- **Exercise prompt**
Pull out of the data below the stretch of lines bounded by the one containing "Definition reg_state (R" and the one containing "Definition state_of (s", both bounds included, unchanged.
Top of Recorded data
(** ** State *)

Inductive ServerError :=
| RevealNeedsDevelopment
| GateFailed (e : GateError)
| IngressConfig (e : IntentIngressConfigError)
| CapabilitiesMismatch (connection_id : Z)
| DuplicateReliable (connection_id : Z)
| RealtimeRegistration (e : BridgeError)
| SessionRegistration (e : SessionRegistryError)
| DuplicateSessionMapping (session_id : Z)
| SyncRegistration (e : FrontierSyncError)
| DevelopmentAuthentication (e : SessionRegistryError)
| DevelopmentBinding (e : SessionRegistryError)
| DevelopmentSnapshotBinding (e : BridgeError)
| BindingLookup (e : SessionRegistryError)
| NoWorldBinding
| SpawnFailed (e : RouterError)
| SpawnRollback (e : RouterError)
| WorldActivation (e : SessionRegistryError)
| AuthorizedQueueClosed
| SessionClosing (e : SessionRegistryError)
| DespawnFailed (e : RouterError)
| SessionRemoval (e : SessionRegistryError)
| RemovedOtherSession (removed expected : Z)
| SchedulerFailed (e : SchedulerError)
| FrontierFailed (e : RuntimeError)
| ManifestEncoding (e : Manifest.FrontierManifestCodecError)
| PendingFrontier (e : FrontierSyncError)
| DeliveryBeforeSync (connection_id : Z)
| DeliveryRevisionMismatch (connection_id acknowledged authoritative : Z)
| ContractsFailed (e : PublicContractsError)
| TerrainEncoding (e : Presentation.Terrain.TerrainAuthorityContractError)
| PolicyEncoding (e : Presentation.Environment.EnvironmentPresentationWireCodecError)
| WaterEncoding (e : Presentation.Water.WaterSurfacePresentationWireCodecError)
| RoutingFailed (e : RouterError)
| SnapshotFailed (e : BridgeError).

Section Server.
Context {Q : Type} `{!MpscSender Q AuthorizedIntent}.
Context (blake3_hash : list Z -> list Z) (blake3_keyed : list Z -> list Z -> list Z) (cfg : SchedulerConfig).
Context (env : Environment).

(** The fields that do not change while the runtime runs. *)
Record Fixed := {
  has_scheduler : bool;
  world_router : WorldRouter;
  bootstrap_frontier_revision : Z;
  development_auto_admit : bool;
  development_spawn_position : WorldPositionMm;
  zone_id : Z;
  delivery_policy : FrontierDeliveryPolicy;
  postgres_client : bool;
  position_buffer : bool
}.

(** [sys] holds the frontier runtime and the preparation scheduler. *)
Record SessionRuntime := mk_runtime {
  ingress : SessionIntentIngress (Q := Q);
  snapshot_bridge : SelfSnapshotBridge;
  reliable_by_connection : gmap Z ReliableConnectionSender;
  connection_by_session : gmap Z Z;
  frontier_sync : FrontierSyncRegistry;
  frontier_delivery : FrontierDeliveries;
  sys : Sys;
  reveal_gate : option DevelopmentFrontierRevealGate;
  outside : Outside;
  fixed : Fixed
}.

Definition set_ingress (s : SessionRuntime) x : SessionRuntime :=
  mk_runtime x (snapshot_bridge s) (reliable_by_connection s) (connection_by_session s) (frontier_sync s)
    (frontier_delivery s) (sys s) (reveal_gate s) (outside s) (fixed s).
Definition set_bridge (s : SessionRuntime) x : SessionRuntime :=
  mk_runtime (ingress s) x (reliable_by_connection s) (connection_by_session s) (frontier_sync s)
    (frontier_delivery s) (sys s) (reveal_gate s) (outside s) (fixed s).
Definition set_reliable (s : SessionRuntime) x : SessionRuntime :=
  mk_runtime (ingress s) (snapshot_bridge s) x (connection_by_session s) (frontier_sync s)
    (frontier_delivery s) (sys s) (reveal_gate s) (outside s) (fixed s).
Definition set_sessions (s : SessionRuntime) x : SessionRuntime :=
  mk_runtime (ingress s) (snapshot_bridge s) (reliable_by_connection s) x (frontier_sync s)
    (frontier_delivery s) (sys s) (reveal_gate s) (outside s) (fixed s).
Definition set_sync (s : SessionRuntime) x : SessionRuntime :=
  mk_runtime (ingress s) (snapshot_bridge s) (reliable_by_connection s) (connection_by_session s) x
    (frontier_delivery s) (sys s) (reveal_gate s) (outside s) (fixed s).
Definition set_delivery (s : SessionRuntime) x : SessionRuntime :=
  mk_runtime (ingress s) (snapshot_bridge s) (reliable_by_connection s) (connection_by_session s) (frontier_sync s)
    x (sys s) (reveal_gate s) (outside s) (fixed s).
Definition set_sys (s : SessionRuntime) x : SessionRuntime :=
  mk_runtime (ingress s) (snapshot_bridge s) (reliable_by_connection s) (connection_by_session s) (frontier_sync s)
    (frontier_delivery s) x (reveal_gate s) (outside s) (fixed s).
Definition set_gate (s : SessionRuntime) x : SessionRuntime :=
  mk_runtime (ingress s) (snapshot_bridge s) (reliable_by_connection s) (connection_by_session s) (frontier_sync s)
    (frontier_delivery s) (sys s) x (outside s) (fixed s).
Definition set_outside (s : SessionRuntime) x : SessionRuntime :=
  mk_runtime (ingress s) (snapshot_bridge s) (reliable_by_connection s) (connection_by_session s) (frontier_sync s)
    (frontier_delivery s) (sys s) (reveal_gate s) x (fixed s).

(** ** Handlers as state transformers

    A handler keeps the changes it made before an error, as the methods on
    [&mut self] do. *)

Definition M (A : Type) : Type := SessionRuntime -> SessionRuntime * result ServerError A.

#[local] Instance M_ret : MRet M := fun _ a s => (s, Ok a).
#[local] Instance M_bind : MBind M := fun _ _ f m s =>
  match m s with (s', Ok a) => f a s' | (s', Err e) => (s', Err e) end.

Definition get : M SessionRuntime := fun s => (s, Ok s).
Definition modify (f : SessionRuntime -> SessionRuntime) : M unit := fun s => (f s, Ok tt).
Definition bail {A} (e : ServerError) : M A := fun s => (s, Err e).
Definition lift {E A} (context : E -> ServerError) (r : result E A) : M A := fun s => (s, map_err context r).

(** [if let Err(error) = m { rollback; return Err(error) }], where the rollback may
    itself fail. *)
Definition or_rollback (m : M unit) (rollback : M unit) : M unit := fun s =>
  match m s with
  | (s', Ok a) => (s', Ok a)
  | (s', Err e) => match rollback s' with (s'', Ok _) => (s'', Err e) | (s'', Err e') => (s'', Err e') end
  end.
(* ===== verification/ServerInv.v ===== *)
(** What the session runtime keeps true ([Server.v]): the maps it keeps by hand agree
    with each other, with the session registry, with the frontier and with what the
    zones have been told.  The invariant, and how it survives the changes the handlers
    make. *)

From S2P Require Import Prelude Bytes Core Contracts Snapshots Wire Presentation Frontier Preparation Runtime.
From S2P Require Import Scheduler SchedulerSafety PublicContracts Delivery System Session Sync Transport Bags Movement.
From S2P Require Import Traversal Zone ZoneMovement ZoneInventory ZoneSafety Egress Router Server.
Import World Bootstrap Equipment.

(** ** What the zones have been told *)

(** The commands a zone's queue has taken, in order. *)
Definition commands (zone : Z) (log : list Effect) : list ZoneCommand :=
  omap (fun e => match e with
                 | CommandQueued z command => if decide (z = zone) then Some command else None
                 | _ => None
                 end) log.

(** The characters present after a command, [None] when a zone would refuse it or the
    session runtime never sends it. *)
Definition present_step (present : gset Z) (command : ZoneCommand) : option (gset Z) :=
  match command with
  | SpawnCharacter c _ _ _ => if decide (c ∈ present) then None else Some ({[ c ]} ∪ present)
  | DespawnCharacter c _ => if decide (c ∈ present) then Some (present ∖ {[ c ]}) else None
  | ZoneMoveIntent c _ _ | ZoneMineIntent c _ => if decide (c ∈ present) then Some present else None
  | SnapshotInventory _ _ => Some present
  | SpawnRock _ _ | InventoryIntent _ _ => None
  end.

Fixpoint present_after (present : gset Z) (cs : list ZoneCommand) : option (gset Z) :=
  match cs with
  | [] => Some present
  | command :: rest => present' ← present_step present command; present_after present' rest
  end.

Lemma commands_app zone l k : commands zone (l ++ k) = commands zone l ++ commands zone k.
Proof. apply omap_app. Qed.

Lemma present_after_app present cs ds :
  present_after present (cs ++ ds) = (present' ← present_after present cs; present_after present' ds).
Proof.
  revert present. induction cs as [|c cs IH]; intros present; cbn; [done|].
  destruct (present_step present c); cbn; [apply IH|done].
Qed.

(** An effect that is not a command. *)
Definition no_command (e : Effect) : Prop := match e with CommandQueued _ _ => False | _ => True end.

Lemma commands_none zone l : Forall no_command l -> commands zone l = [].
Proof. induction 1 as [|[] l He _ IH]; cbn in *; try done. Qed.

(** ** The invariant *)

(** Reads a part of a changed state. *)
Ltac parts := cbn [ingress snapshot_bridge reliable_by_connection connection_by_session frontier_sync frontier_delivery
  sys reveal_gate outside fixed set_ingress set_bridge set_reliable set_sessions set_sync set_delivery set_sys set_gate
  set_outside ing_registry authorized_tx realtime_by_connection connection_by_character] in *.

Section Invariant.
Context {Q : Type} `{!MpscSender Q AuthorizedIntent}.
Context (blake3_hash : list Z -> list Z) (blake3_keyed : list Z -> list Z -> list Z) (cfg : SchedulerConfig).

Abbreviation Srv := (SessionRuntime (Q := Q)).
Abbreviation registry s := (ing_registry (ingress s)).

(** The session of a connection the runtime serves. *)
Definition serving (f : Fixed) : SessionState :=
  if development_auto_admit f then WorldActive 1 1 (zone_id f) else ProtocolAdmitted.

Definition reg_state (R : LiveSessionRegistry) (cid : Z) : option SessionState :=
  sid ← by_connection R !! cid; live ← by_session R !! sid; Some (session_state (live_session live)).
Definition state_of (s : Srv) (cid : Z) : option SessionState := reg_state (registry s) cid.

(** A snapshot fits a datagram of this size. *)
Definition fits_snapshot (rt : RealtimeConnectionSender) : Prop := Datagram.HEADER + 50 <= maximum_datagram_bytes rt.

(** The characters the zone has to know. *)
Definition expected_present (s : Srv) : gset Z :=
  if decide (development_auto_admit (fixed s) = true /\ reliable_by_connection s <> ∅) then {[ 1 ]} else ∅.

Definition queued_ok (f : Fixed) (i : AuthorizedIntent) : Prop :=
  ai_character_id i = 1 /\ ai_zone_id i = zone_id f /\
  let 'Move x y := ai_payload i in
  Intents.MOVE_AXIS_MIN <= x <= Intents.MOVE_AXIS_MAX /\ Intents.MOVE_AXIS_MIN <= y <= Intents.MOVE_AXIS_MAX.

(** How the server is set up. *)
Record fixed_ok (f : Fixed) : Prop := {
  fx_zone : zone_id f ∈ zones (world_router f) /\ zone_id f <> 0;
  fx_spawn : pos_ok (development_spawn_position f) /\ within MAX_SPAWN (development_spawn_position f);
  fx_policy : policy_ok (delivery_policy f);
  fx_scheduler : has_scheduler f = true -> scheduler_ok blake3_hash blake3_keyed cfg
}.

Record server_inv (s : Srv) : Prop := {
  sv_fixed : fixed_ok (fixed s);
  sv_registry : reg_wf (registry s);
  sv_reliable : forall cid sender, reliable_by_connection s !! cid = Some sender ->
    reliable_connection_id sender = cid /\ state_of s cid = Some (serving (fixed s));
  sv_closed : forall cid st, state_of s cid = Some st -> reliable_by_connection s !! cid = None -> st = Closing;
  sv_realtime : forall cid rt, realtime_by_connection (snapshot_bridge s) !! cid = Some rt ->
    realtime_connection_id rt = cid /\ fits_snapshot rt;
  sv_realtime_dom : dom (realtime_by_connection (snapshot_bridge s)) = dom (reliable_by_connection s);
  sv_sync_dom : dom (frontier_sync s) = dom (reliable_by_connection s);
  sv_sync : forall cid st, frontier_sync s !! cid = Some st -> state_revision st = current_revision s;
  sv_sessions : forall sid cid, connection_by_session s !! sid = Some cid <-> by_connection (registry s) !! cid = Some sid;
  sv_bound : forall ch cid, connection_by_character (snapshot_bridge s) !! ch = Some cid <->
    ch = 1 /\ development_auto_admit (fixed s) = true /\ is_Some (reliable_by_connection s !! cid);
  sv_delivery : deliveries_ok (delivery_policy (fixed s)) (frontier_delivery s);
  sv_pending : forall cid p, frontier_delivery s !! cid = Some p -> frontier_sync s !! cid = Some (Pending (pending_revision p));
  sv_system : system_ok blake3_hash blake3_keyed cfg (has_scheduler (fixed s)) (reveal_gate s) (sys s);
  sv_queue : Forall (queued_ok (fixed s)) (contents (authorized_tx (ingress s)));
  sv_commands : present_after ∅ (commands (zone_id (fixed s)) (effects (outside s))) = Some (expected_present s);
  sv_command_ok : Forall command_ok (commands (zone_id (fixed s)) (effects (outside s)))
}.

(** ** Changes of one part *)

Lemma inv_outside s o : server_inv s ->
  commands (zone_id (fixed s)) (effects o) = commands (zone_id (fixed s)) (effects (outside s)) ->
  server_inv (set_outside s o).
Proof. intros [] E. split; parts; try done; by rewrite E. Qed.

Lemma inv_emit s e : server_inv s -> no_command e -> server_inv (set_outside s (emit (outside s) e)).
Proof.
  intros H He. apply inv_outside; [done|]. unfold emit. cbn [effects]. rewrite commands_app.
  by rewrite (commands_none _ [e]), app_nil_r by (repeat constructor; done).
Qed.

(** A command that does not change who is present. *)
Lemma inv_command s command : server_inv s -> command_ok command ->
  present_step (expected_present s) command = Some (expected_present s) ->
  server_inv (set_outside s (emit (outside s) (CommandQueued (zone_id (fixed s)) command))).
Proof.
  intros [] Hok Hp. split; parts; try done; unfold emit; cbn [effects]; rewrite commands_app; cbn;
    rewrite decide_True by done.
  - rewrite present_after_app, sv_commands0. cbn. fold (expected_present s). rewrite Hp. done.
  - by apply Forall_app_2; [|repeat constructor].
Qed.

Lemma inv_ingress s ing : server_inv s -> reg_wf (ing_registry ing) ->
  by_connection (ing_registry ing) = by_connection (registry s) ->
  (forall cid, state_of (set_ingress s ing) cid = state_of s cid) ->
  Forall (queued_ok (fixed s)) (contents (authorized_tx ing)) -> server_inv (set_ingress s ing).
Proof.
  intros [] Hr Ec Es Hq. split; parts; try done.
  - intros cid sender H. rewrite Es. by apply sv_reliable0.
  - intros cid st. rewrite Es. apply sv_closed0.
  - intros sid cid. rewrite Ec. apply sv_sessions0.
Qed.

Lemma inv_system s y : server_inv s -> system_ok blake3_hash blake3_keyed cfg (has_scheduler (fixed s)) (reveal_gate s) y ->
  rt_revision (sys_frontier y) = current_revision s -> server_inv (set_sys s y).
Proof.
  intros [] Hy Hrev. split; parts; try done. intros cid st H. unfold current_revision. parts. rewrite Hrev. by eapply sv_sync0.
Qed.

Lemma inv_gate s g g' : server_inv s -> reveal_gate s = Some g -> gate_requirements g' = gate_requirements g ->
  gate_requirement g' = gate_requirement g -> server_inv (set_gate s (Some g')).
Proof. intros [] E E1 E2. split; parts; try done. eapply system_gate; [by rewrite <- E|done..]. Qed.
Bottom of Recorded data
- **Exercise response**
Definition reg_state (R : LiveSessionRegistry) (cid : Z) : option SessionState :=
  sid ← by_connection R !! cid; live ← by_session R !! sid; Some (session_state (live_session live)).
Definition state_of (s : Srv) (cid : Z) : option SessionState := reg_state (registry s) cid.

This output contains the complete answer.